Start of Available data

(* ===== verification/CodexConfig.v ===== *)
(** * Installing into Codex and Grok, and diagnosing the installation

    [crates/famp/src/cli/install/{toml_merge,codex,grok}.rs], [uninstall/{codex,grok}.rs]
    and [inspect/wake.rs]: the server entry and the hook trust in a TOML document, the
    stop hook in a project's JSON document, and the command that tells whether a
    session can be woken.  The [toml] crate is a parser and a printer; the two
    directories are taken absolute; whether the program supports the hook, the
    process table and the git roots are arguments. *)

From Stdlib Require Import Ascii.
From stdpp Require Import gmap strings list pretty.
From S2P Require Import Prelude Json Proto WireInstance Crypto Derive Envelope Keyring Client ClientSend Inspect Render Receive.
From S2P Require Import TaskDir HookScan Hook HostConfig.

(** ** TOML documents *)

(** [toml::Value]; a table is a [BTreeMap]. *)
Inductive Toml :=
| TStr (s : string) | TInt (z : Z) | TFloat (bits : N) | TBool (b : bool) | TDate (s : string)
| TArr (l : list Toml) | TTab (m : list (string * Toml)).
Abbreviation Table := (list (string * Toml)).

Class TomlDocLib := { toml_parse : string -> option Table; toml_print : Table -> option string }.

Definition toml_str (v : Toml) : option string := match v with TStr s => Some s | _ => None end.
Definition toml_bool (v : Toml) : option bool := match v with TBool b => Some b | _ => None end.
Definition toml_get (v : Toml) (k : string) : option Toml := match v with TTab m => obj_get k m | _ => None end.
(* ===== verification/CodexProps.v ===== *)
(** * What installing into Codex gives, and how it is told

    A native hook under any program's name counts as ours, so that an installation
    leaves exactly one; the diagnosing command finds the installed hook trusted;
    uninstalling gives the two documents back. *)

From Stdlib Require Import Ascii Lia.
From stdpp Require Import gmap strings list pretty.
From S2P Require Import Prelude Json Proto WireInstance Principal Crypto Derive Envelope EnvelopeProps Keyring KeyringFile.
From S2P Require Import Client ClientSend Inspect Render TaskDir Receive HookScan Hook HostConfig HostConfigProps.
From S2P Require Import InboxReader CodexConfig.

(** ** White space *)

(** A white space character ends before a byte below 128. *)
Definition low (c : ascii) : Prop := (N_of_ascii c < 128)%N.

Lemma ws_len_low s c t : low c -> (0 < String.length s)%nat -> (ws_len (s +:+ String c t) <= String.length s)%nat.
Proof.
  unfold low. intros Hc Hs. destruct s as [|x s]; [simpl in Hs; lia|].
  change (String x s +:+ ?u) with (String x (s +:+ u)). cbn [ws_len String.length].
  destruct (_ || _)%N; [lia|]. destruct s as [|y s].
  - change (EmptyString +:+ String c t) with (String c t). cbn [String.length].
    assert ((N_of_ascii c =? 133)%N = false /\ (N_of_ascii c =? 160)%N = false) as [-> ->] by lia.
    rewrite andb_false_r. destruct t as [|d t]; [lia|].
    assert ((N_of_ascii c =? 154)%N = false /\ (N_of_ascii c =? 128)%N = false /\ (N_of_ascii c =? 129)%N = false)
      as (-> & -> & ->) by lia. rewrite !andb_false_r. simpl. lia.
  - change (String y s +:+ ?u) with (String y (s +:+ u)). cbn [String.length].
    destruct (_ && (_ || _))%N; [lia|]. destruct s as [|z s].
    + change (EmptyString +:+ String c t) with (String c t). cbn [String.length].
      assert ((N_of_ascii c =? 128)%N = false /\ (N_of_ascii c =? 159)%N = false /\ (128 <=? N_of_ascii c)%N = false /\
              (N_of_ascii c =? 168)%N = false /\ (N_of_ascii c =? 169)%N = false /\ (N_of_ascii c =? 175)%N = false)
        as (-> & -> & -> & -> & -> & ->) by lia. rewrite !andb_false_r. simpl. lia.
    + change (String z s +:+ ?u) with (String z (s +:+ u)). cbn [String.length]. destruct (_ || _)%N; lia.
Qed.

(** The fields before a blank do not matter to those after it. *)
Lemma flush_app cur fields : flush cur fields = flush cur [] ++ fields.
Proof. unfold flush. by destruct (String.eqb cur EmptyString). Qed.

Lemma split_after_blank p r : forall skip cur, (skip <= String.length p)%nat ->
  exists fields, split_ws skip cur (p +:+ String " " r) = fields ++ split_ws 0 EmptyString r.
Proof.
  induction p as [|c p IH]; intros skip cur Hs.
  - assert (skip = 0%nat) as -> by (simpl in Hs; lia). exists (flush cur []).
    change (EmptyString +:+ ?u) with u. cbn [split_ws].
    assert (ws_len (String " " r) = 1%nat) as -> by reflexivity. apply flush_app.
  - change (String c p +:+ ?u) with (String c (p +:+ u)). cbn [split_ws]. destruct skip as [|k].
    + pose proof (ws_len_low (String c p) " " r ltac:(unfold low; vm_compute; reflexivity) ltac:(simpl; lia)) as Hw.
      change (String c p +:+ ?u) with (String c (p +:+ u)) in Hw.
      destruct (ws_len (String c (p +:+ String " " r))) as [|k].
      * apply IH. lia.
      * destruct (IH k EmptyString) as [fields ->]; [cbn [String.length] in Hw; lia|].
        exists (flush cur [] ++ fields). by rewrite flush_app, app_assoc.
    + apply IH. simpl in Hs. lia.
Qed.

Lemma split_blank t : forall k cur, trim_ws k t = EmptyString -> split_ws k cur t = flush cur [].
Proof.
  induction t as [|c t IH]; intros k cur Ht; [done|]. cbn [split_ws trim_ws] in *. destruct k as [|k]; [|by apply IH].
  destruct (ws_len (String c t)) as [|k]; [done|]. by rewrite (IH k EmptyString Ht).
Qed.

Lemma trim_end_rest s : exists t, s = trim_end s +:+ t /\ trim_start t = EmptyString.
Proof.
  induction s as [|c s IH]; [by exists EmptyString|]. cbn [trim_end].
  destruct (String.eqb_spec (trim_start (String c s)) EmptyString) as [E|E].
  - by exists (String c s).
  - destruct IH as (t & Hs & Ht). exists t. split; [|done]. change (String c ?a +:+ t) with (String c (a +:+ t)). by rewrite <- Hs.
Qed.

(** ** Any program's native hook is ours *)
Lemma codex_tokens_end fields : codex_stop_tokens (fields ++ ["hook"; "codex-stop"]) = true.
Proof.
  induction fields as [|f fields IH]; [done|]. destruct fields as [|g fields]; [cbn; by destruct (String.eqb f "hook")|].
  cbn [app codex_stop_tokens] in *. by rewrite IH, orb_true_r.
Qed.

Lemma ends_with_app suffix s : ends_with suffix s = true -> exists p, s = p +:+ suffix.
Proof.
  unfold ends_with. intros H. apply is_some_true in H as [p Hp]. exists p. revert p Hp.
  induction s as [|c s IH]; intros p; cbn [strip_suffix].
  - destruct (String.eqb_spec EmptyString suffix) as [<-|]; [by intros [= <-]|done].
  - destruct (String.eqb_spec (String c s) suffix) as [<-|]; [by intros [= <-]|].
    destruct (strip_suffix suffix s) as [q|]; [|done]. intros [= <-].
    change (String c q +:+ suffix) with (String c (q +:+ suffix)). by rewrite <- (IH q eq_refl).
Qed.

End of Available data

### What the task requires
Your answer should be exactly the lines of the data above, from the first through the line containing "TDate (s : string)".

### Result
(* ===== verification/CodexConfig.v ===== *)
(** * Installing into Codex and Grok, and diagnosing the installation

    [crates/famp/src/cli/install/{toml_merge,codex,grok}.rs], [uninstall/{codex,grok}.rs]
    and [inspect/wake.rs]: the server entry and the hook trust in a TOML document, the
    stop hook in a project's JSON document, and the command that tells whether a
    session can be woken.  The [toml] crate is a parser and a printer; the two
    directories are taken absolute; whether the program supports the hook, the
    process table and the git roots are arguments. *)

From Stdlib Require Import Ascii.
From stdpp Require Import gmap strings list pretty.
From S2P Require Import Prelude Json Proto WireInstance Crypto Derive Envelope Keyring Client ClientSend Inspect Render Receive.
From S2P Require Import TaskDir HookScan Hook HostConfig.

(** ** TOML documents *)

(** [toml::Value]; a table is a [BTreeMap]. *)
Inductive Toml :=
| TStr (s : string) | TInt (z : Z) | TFloat (bits : N) | TBool (b : bool) | TDate (s : string)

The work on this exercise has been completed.